From the records below, transcribe exactly the lines that begin at the line with "(dirents d))) d) fs)" and end at the line with "(** [os.Open]: a", both included.

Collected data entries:

- - - - - - -

(* ===== verification/FileSys.v ===== *)
(** * Files

    The operations of package [os] that the persistence code calls, over one
    directory.  A call may fail: the outcomes come from [faults], one per call,
    and a call past the end of the list succeeds.  A failed call has no effect,
    except that a failed write may have written a part.

    A crash keeps what was made durable: a file's synced bytes, and the directory
    as it was at the last sync of the directory or as any call since left it;
    of the bytes written since the last sync any first part may survive.  A sync
    that succeeds makes all bytes of the file durable, those an earlier sync
    failed to write out included, as POSIX describes [fsync].
    Every call appends the state of the disk it leaves to [trail], so that a
    theorem can speak of a crash at any point. *)

From S2P Require Import Prelude.

Inductive osError := OsExist | OsNotExist | OsClosed | OsOther (code : nat).
#[global] Instance osError_eq_decision : EqDecision osError.
Proof. solve_decision. Defined.

(** A file: its bytes, and those that a crash cannot take back. *)
Record file := mkFile { fdata : bytes; fdurable : bytes }.

(** The files by number, the directory, and the states the directory was in
    since its last sync, newest first. *)
Record disk := mkDisk {
  inodes : gmap nat file;
  dirents : gmap bytes nat;
  olderDirents : list (gmap bytes nat)
}.

(** The directories a crash may leave, and what they all say of [path]. *)
Definition directories (d : disk) : list (gmap bytes nat) := dirents d :: olderDirents d.
Definition entryIs (d : disk) (path : bytes) (entry : option nat) : Prop := Forall (λ m, m !! path = entry) (directories d).

(** The outcome of a call: success, or an error after [written] bytes. *)
Inductive fault := NoFault | Fault (e : osError) (written : nat).

Record FS := mkFS {
  fsDisk : disk;
  handles : gmap nat (nat * bool);   (* the inode of a handle, and whether it is open *)
  nextId : nat;
  faults : list fault;
  trail : list disk
}.

Definition FM (A : Type) : Type := FS → A * FS.
Definition fret {A} (a : A) : FM A := λ fs, (a, fs).
Definition fbind {A B} (m : FM A) (k : A → FM B) : FM B := λ fs, let '(a, fs') := m fs in k a fs'.
Notation "'let%' x ':=' m 'in' k" := (fbind m (λ x, k))
  (at level 10, x pattern, m at level 100, k at level 200) : go_scope.

Definition setDisk (d : disk) (fs : FS) : FS := mkFS d (handles fs) (nextId fs) (faults fs) (trail fs).
Definition setInode (ino : nat) (f : file) (d : disk) : disk :=
  mkDisk (<[ino := f]> (inodes d)) (dirents d) (olderDirents d).
Definition setDirents (m : gmap bytes nat) (d : disk) : disk := mkDisk (inodes d) m (directories d).

(** The next outcome; the disk after the call goes on the trail. *)
Definition takeFault : FM fault := λ fs,
  (hd NoFault (faults fs), mkFS (fsDisk fs) (handles fs) (nextId fs) (tl (faults fs)) (trail fs)).
Definition record_ : FM unit := λ fs,
  (tt, mkFS (fsDisk fs) (handles fs) (nextId fs) (faults fs) (trail fs ++ [fsDisk fs])).

(** A call: on a fault [onFault] and the error, else [run]. *)
Definition oscall {A} (onFault : nat → FS → FS) (run : FM (result osError A)) : FM (result osError A) :=
  let% o := takeFault in
  let% r := match o with Fault e n => (λ fs, (Err e, onFault n fs)) | NoFault => run end in
  let% _ := record_ in
  fret r.

Definition noEffect (_ : nat) (fs : FS) : FS := fs.

(** [os.MkdirAll]: the one directory is there. *)
Definition MkdirAll : FM (result osError unit) := oscall noEffect (fret (Ok tt)).

Definition newHandle (ino : nat) (fs : FS) : nat * FS :=
  (nextId fs, mkFS (fsDisk fs) (<[nextId fs := (ino, true)]> (handles fs)) (S (nextId fs)) (faults fs) (trail fs)).

Definition createFile (path : bytes) (fs : FS) : nat * FS :=
  let d := fsDisk fs in
  let ino := nextId fs in
  (ino, mkFS (setDirents (<[path := ino]> (dirents d)) (setInode ino (mkFile [] []) d))
          (handles fs) (S ino) (faults fs) (trail fs)).

(** [os.CreateTemp], which picked the name [path]: it never opens an existing file. *)
Definition CreateTemp (path : bytes) : FM (result osError nat) := oscall noEffect (λ fs,
  match dirents (fsDisk fs) !! path with
  | Some _ => (Err OsExist, fs)
  | None => let '(ino, fs) := createFile path fs in let '(h, fs) := newHandle ino fs in (Ok h, fs)
  end).

(** [os.OpenFile(path, O_CREATE|O_APPEND|O_WRONLY)]. *)
Definition OpenAppend (path : bytes) : FM (result osError nat) := oscall noEffect (λ fs,
  let '(ino, fs) := match dirents (fsDisk fs) !! path with Some ino => (ino, fs) | None => createFile path fs end in
  let '(h, fs) := newHandle ino fs in (Ok h, fs)).

Definition appendData (h : nat) (data : bytes) (fs : FS) : FS :=
  match handles fs !! h with
  | Some (ino, true) =>
      match inodes (fsDisk fs) !! ino with
      | Some f => setDisk (setInode ino (mkFile (fdata f ++ data) (fdurable f)) (fsDisk fs)) fs
      | None => fs
      end
  | _ => fs
  end.

Definition whenOpen {A} (h : nat) (run : nat → FM (result osError A)) : FM (result osError A) := λ fs,
  match handles fs !! h with Some (ino, true) => run ino fs | _ => (Err OsClosed, fs) end.

(** [file.Write]: a failed write may have written a prefix. *)
Definition FileWrite (h : nat) (data : bytes) : FM (result osError unit) :=
  oscall (λ n, appendData h (take n data)) (whenOpen h (λ _ fs, (Ok tt, appendData h data fs))).

(** The count [file.Write] returns next to its error. *)
Definition written (h : nat) (data : bytes) (fs : FS) : nat :=
  match handles fs !! h, hd NoFault (faults fs) with
  | Some (_, true), Fault _ n => n `min` length data
  | _, _ => 0
  end.
Definition FileWriteN (h : nat) (data : bytes) : FM (nat * option osError) := λ fs,
  match FileWrite h data fs with
  | (Ok _, fs') => ((length data, None), fs')
  | (Err e, fs') => ((written h data fs, Some e), fs')
  end.

Definition FileSync (h : nat) : FM (result osError unit) := oscall noEffect (whenOpen h (λ ino fs,
  match inodes (fsDisk fs) !! ino with
  | Some f => (Ok tt, setDisk (setInode ino (mkFile (fdata f) (fdata f)) (fsDisk fs)) fs)
  | None => (Ok tt, fs)
  end)).

Definition closeHandle (h : nat) (fs : FS) : FS :=
  mkFS (fsDisk fs) (alter (λ p : nat * bool, (p.1, false)) h (handles fs)) (nextId fs) (faults fs) (trail fs).

(** [file.Close]: the handle is gone even when closing reports an error. *)
Definition FileClose (h : nat) : FM (result osError unit) :=
  oscall (λ _, closeHandle h) (whenOpen h (λ _ fs, (Ok tt, closeHandle h fs))).

Definition osRename (src dst : bytes) : FM (result osError unit) := oscall noEffect (λ fs,
  let d := fsDisk fs in
  match dirents d !! src with
  | None => (Err OsNotExist, fs)
  | Some ino => (Ok tt, setDisk (setDirents (<[dst := ino]> (delete src (dirents d))) d) fs)
  end).

Definition osRemove (path : bytes) : FM (result osError unit) := oscall noEffect (λ fs,
  let d := fsDisk fs in
  match dirents d !! path with
  | None => (Err OsNotExist, fs)
  | Some _ => (Ok tt, setDisk (setDirents (delete path (dirents d)) d) fs)
  end).

(** [syncDir]: the directory is durable as it is. *)
Definition syncDir : FM (result osError unit) := oscall noEffect (λ fs,
  let d := fsDisk fs in (Ok tt, setDisk (mkDisk (inodes d) (dirents d) []) fs)).

(** [os.Open]: a handle, and the bytes that reading it to its end yields. *)
Definition osOpen (path : bytes) : FM (result osError (nat * bytes)) := oscall noEffect (λ fs,
  match dirents (fsDisk fs) !! path with
  | None => (Err OsNotExist, fs)
  | Some ino =>
      let data := match inodes (fsDisk fs) !! ino with Some f => fdata f | None => [] end in
      let '(h, fs) := newHandle ino fs in (Ok (h, data), fs)
  end).

(** [os.Stat]: the size. *)
Definition osStat (path : bytes) : FM (result osError Z) := oscall noEffect (λ fs,
  match dirents (fsDisk fs) !! path with
  | None => (Err OsNotExist, fs)
  | Some ino => (Ok (match inodes (fsDisk fs) !! ino with Some f => zlen (fdata f) | None => 0 end), fs)
  end).

(** ** [replaceFile], the same code in [rdb] and [aof] *)

Inductive replaceError :=
  | ReplaceRename (e : osError)
  | ReplaceRemove (e removeErr : osError)
  | ReplaceRetry (e : osError)
  | ReplaceSyncDir (e : osError).

Definition isReplaceTargetExistsError (e : osError) : bool := bool_decide (e = OsExist).

Definition replaceFile (tempPath targetPath : bytes) : FM (result replaceError unit) :=
  let finish :=
    let% r := syncDir in
    fret (match r with Err e => Err (ReplaceSyncDir e) | Ok _ => Ok tt end) in
  let% r := osRename tempPath targetPath in
  match r with
  | Ok _ => finish
  | Err e =>
      if negb (isReplaceTargetExistsError e) then fret (Err (ReplaceRename e))
      else
        let% removed := osRemove targetPath in
        let refused := match removed with Err removeErr => negb (bool_decide (removeErr = OsNotExist)) | Ok _ => false end in
        if refused then fret (Err (ReplaceRemove e (match removed with Err removeErr => removeErr | Ok _ => e end)))
        else
          let% retry := osRename tempPath targetPath in
          match retry with Err retryErr => fret (Err (ReplaceRetry retryErr)) | Ok _ => finish end
  end.

(** ** Crashes *)

(** What a crash may leave at [path]. *)
Definition survives (d : disk) (path : bytes) (c : option bytes) : Prop :=
  ∃ m, m ∈ directories d ∧
    match m !! path, c with
    | None, None => True
    | Some ino, Some c => ∃ f, inodes d !! ino = Some f ∧ fdurable f `prefix_of` c ∧ c `prefix_of` fdata f
    | _, _ => False
    end.

Lemma entryIs_now d path x : entryIs d path x → dirents d !! path = x.
Proof. intros H. by inversion H. Qed.

Lemma entryIs_setDirents m d path x : m !! path = x → entryIs d path x → entryIs (setDirents m d) path x.
Proof. by constructor. Qed.

(** All the directories name one file: a crash leaves it. *)
Lemma entryIs_survives d path x c : entryIs d path x → survives d path c →
  match x, c with
  | None, None => True
  | Some ino, Some c => ∃ f, inodes d !! ino = Some f ∧ fdurable f `prefix_of` c ∧ c `prefix_of` fdata f
  | _, _ => False
  end.
Proof. unfold entryIs. rewrite Forall_forall. intros H (m & Hm & Hc). by rewrite (H m Hm) in Hc. Qed.

(** The disks of a run from [fs] to [fs']: those its calls leave, and the last one. *)
Definition disksSince (fs fs' : FS) (d : disk) : Prop := d ∈ drop (length (trail fs)) (trail fs') ∨ d = fsDisk fs'.

(** ** A logic for the calls

    [Inv C] holds of a state whose disk, handles and next number satisfy [C], and
    whose trail since the start consists of disks that satisfy [Good]. *)

Definition core : Type := disk → gmap nat (nat * bool) → nat → Prop.

Section Logic.
Context (Good : disk → Prop) (faults0 : list fault) (trail0 : list disk).

Definition Inv (C : core) (fs : FS) : Prop :=
  C (fsDisk fs) (handles fs) (nextId fs)
  ∧ (∀ x, x ∈ faults fs → x ∈ faults0)
  ∧ ∃ later, trail fs = trail0 ++ later ∧ Forall Good later.

Lemma Inv_disks C fs0 fs d : trail0 = trail fs0 → Inv C fs → (∀ d hs n, C d hs n → Good d) → disksSince fs0 fs d → Good d.
Proof.
  intros E (HC & _ & later & Ht & HF) HG [Hd| ->]; [|by eapply HG].
  rewrite <- E, Ht, drop_app_length in Hd. rewrite Forall_forall in HF. by apply HF.
Qed.

Definition hoare {A} (P : FS → Prop) (m : FM A) (Q : A → FS → Prop) : Prop := ∀ fs, P fs → let '(a, fs') := m fs in Q a fs'.

Lemma hoare_ret {A} (a : A) (Q : A → FS → Prop) : hoare (Q a) (fret a) Q.
Proof. by intros fs. Qed.

Lemma hoare_bind {A B} P (m : FM A) (k : A → FM B) Q R :
  hoare P m Q → (∀ a, hoare (Q a) (k a) R) → hoare P (fbind m k) R.
Proof. intros Hm Hk fs HP. unfold fbind. specialize (Hm fs HP). destruct (m fs) as [a fs']. by apply Hk. Qed.

Lemma hoare_weaken {A} P P' (m : FM A) (Q Q' : A → FS → Prop) :
  hoare P m Q → (∀ fs, P' fs → P fs) → (∀ a fs, Q a fs → Q' a fs) → hoare P' m Q'.
Proof. intros Hm HP HQ fs H. specialize (Hm fs (HP _ H)). destruct (m fs). by apply HQ. Qed.

(** [f] touches neither the outcomes still to come nor the trail. *)
Definition plain (f : FS → FS) : Prop := ∀ fs, faults (f fs) = faults fs ∧ trail (f fs) = trail fs.

Lemma hoare_oscall {A} onFault (run : FM (result osError A)) (C : core) (R : result osError A → core) :
  (∀ n, plain (onFault n)) → plain (λ fs, (run fs).2) →
  (∀ e n fs, C (fsDisk fs) (handles fs) (nextId fs) → (∃ k, Fault e k ∈ faults0) →
     R (Err e) (fsDisk (onFault n fs)) (handles (onFault n fs)) (nextId (onFault n fs))) →
  (∀ fs, C (fsDisk fs) (handles fs) (nextId fs) →
     R (run fs).1 (fsDisk (run fs).2) (handles (run fs).2) (nextId (run fs).2)) →
  (∀ r d h n, R r d h n → Good d) →
  hoare (Inv C) (oscall onFault run) (λ r, Inv (R r)).
Proof.
  intros Hp1 Hp2 Hf Hr Hg fs (HC & HF & HT). unfold oscall, fbind, takeFault, record_, fret.
  set (fs1 := mkFS _ _ _ _ _). assert (∀ x, x ∈ faults fs1 → x ∈ faults0) as HF1.
  { intros x Hx. apply HF. unfold fs1 in Hx. cbn in Hx. destruct (faults fs); [done|]. by right. }
  assert (∀ r fs2, faults fs2 = faults fs1 → trail fs2 = trail fs1 → R r (fsDisk fs2) (handles fs2) (nextId fs2) →
    Inv (R r) (mkFS (fsDisk fs2) (handles fs2) (nextId fs2) (faults fs2) (trail fs2 ++ [fsDisk fs2]))) as Hend.
  { intros r fs2 E1 E2 H. split_and!; [done|cbn; by rewrite E1|]. cbn. rewrite E2. destruct HT as (later & HT & HFor). exists (later ++ [fsDisk fs2]).
    unfold fs1. cbn [trail]. rewrite HT, <- app_assoc. split; [done|]. apply Forall_app. split; [done|]. apply Forall_singleton. by eapply Hg. }
  destruct (faults fs) as [|[|e n] rest] eqn:Efs; cbn [hd].
  1,2: destruct (Hp2 fs1) as [E1 E2]; specialize (Hr fs1 HC); destruct (run fs1) as [r fs2]; by apply Hend.
  destruct (Hp1 n fs1) as [E1 E2]. apply Hend; [done|done|]. apply Hf; [done|]. exists n. apply HF. by left.
Qed.
End Logic.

- - - - - - -

ANSWER FOR THE TASK:
  | Some ino => (Ok tt, setDisk (setDirents (<[dst := ino]> (delete src (dirents d))) d) fs)
  end).

Definition osRemove (path : bytes) : FM (result osError unit) := oscall noEffect (λ fs,
  let d := fsDisk fs in
  match dirents d !! path with
  | None => (Err OsNotExist, fs)
  | Some _ => (Ok tt, setDisk (setDirents (delete path (dirents d)) d) fs)
  end).

(** [syncDir]: the directory is durable as it is. *)
Definition syncDir : FM (result osError unit) := oscall noEffect (λ fs,
  let d := fsDisk fs in (Ok tt, setDisk (mkDisk (inodes d) (dirents d) []) fs)).

(** [os.Open]: a handle, and the bytes that reading it to its end yields. *)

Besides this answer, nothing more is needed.